■ **Dataset entries**:
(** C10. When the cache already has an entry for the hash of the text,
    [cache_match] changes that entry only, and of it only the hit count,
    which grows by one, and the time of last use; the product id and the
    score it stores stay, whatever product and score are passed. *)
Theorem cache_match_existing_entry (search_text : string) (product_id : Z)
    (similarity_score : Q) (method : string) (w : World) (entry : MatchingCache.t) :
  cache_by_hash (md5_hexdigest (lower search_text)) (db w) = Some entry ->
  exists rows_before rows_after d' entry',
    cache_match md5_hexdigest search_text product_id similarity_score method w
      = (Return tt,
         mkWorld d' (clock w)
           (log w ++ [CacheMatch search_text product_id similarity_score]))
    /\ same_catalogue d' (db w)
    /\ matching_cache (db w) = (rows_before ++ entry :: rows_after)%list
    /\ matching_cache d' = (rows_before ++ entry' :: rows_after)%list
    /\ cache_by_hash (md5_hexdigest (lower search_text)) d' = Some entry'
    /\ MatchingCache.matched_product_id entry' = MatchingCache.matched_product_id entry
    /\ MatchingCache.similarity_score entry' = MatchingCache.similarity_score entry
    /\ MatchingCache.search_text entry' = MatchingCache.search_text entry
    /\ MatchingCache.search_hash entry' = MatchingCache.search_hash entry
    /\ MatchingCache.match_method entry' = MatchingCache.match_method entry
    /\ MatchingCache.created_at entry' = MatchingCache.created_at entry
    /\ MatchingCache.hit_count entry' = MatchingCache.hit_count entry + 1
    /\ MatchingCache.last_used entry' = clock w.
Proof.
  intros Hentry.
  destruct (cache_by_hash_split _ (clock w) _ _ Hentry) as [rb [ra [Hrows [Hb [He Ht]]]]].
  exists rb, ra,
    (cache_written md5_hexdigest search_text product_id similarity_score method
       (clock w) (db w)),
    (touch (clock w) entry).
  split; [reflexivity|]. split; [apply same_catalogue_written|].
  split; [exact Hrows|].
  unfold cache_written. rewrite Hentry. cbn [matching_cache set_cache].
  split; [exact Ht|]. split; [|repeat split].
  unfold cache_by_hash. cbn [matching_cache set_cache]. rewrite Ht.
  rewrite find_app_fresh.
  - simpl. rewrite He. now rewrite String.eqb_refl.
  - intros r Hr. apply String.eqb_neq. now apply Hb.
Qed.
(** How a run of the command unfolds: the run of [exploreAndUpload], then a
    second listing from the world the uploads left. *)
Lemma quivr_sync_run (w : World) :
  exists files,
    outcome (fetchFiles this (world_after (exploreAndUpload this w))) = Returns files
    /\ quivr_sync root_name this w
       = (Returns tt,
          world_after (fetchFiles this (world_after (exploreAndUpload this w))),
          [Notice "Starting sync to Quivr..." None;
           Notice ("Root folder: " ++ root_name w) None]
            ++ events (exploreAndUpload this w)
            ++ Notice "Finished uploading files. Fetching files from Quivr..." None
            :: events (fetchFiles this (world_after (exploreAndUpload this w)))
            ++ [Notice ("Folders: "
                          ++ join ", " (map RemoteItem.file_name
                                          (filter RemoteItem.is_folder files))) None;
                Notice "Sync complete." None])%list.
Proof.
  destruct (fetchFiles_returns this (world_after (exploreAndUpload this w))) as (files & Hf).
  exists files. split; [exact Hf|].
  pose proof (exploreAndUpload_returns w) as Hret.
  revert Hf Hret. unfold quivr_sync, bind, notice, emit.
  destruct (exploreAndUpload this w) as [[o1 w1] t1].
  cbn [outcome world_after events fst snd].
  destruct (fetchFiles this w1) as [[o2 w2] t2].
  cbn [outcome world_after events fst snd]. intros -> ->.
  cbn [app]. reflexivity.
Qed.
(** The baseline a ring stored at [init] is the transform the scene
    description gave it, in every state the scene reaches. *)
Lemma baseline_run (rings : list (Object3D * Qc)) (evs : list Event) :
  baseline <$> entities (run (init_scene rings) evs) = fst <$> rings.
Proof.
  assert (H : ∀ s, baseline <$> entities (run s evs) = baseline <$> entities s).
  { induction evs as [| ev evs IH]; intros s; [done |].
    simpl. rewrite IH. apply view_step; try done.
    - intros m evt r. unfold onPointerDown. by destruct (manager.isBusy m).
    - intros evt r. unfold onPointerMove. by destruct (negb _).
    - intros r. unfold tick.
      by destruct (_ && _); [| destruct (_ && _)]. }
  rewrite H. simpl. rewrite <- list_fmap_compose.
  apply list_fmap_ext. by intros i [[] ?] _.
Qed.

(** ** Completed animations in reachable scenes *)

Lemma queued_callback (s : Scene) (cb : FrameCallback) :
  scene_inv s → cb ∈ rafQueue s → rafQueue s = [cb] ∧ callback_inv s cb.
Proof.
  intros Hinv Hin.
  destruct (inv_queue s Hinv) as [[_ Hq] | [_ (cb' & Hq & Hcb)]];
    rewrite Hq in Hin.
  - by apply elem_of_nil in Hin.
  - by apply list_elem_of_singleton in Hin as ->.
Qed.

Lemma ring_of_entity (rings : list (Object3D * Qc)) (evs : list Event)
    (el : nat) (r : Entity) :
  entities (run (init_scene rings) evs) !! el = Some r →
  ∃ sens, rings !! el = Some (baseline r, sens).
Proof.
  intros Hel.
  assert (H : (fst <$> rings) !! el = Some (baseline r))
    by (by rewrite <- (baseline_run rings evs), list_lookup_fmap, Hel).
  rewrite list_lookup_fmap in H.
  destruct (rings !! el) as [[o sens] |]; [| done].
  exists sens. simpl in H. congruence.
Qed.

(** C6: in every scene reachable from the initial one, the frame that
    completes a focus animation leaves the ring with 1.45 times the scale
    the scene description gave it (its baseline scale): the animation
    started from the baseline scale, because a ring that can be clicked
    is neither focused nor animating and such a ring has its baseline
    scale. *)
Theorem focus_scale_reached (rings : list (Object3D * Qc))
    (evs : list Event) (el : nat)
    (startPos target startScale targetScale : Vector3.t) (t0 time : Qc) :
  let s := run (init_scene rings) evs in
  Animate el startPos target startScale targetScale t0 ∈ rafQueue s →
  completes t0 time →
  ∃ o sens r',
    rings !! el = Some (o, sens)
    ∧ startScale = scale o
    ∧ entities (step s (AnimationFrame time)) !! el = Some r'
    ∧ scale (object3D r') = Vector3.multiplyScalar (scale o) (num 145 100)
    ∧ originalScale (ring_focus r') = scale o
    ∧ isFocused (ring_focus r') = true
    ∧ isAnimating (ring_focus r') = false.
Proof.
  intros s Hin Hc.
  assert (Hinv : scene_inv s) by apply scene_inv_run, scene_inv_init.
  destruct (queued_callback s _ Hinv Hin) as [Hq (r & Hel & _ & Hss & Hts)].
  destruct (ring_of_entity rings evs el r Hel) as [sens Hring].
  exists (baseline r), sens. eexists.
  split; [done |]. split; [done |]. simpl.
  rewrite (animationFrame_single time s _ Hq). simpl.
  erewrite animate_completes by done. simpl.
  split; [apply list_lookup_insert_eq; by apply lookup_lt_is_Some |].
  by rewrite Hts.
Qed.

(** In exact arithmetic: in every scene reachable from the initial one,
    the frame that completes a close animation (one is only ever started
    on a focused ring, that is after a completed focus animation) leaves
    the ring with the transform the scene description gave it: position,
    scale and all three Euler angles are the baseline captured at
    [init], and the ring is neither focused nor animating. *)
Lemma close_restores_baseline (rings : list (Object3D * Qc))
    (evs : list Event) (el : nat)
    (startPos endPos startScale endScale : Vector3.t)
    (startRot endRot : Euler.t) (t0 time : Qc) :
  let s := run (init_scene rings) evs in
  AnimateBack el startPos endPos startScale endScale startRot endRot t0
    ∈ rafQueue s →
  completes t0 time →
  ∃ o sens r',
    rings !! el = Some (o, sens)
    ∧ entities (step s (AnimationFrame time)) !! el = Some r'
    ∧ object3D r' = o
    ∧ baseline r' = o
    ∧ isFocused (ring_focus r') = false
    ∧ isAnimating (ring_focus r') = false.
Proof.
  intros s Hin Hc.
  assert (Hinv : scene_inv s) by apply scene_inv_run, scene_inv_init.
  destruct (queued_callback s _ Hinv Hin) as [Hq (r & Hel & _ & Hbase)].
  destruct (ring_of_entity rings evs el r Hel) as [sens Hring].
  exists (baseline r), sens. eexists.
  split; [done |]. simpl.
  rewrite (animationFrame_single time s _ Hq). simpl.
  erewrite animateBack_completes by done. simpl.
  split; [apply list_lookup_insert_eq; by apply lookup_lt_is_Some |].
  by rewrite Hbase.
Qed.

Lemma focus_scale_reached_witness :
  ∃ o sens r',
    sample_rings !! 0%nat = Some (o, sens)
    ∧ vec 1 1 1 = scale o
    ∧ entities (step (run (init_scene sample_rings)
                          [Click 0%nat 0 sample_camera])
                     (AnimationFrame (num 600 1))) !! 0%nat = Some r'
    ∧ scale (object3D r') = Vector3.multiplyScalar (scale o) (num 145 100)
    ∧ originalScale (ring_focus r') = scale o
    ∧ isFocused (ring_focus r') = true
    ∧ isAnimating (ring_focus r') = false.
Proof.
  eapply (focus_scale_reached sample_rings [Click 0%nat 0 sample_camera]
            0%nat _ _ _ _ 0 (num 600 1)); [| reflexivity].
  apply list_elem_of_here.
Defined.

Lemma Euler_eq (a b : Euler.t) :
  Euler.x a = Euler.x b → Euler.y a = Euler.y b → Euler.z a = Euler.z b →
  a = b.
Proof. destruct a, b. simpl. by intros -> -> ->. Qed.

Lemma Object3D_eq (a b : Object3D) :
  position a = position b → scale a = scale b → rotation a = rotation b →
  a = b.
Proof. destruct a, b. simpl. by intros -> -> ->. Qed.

■ **Task prompt**: Above are the records; from them, give again exactly the lines from the one containing "(similarity_score : Q)" to the one containing "mkWorld d' (clock w)", both lines included, and nothing more.

■ **Exercise output**:
    (similarity_score : Q) (method : string) (w : World) (entry : MatchingCache.t) :
  cache_by_hash (md5_hexdigest (lower search_text)) (db w) = Some entry ->
  exists rows_before rows_after d' entry',
    cache_match md5_hexdigest search_text product_id similarity_score method w
      = (Return tt,
         mkWorld d' (clock w)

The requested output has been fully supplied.